(Given records)

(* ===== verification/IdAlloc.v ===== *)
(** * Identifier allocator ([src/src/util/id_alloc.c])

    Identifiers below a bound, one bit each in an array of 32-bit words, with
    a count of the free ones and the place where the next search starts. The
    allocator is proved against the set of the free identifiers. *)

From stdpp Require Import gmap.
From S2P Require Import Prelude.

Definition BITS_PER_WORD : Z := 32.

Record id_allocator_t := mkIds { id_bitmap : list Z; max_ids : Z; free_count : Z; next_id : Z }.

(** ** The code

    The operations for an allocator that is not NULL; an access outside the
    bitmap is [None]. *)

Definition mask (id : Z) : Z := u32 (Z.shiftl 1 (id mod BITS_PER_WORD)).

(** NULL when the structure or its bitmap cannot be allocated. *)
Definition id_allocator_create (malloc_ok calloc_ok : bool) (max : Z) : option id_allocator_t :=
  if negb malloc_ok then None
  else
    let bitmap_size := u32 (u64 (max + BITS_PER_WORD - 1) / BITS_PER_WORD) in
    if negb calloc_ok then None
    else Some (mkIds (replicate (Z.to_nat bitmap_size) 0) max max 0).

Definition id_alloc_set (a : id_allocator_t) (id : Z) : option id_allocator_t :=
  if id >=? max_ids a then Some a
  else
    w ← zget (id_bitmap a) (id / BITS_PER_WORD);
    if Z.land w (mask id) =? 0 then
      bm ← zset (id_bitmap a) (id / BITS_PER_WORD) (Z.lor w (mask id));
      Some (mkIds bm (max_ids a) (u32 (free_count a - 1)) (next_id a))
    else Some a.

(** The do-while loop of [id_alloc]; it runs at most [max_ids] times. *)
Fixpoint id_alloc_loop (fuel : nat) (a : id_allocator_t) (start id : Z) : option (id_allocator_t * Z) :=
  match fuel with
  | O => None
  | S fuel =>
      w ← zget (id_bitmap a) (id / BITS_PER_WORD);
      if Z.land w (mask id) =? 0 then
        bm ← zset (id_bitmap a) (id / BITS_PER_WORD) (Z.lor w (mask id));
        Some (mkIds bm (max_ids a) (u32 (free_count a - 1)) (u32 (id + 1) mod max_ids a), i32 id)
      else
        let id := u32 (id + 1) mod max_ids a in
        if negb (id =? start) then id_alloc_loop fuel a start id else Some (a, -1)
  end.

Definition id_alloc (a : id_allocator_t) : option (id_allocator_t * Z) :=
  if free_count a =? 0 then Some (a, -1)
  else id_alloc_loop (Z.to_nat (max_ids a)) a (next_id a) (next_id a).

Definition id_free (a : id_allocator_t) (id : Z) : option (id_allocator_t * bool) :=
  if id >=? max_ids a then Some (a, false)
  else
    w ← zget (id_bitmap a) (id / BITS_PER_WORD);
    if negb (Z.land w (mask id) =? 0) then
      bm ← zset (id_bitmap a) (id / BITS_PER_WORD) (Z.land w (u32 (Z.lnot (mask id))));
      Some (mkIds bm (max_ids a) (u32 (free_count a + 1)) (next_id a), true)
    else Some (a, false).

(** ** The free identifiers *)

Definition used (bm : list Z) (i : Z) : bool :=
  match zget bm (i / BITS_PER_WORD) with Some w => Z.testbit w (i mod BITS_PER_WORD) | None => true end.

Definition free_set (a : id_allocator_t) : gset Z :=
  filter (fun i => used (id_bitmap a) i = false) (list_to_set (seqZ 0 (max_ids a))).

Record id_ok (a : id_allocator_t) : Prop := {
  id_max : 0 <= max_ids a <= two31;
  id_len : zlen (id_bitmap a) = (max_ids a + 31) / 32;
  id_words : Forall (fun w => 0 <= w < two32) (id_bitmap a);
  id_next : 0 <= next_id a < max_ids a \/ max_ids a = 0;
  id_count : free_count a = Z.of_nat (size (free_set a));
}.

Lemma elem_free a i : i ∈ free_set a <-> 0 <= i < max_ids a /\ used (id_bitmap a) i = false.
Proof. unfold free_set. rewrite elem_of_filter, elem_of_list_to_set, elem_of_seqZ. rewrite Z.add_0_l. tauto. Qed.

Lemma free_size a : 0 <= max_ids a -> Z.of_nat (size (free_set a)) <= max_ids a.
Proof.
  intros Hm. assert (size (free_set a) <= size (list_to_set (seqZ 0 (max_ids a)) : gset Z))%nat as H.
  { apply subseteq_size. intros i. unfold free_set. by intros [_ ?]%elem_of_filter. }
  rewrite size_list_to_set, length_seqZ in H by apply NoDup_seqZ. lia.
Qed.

(End Given records)

## Task
For this exercise, please output exactly the lines above starting at the line with "a count of the" and ending at the line with "if free_count a =? 0 then Some (a, -1)", ends included.

## Expected answer
    a count of the free ones and the place where the next search starts. The
    allocator is proved against the set of the free identifiers. *)

From stdpp Require Import gmap.
From S2P Require Import Prelude.

Definition BITS_PER_WORD : Z := 32.

Record id_allocator_t := mkIds { id_bitmap : list Z; max_ids : Z; free_count : Z; next_id : Z }.

(** ** The code

    The operations for an allocator that is not NULL; an access outside the
    bitmap is [None]. *)

Definition mask (id : Z) : Z := u32 (Z.shiftl 1 (id mod BITS_PER_WORD)).

(** NULL when the structure or its bitmap cannot be allocated. *)
Definition id_allocator_create (malloc_ok calloc_ok : bool) (max : Z) : option id_allocator_t :=
  if negb malloc_ok then None
  else
    let bitmap_size := u32 (u64 (max + BITS_PER_WORD - 1) / BITS_PER_WORD) in
    if negb calloc_ok then None
    else Some (mkIds (replicate (Z.to_nat bitmap_size) 0) max max 0).

Definition id_alloc_set (a : id_allocator_t) (id : Z) : option id_allocator_t :=
  if id >=? max_ids a then Some a
  else
    w ← zget (id_bitmap a) (id / BITS_PER_WORD);
    if Z.land w (mask id) =? 0 then
      bm ← zset (id_bitmap a) (id / BITS_PER_WORD) (Z.lor w (mask id));
      Some (mkIds bm (max_ids a) (u32 (free_count a - 1)) (next_id a))
    else Some a.

(** The do-while loop of [id_alloc]; it runs at most [max_ids] times. *)
Fixpoint id_alloc_loop (fuel : nat) (a : id_allocator_t) (start id : Z) : option (id_allocator_t * Z) :=
  match fuel with
  | O => None
  | S fuel =>
      w ← zget (id_bitmap a) (id / BITS_PER_WORD);
      if Z.land w (mask id) =? 0 then
        bm ← zset (id_bitmap a) (id / BITS_PER_WORD) (Z.lor w (mask id));
        Some (mkIds bm (max_ids a) (u32 (free_count a - 1)) (u32 (id + 1) mod max_ids a), i32 id)
      else
        let id := u32 (id + 1) mod max_ids a in
        if negb (id =? start) then id_alloc_loop fuel a start id else Some (a, -1)
  end.

Definition id_alloc (a : id_allocator_t) : option (id_allocator_t * Z) :=
  if free_count a =? 0 then Some (a, -1)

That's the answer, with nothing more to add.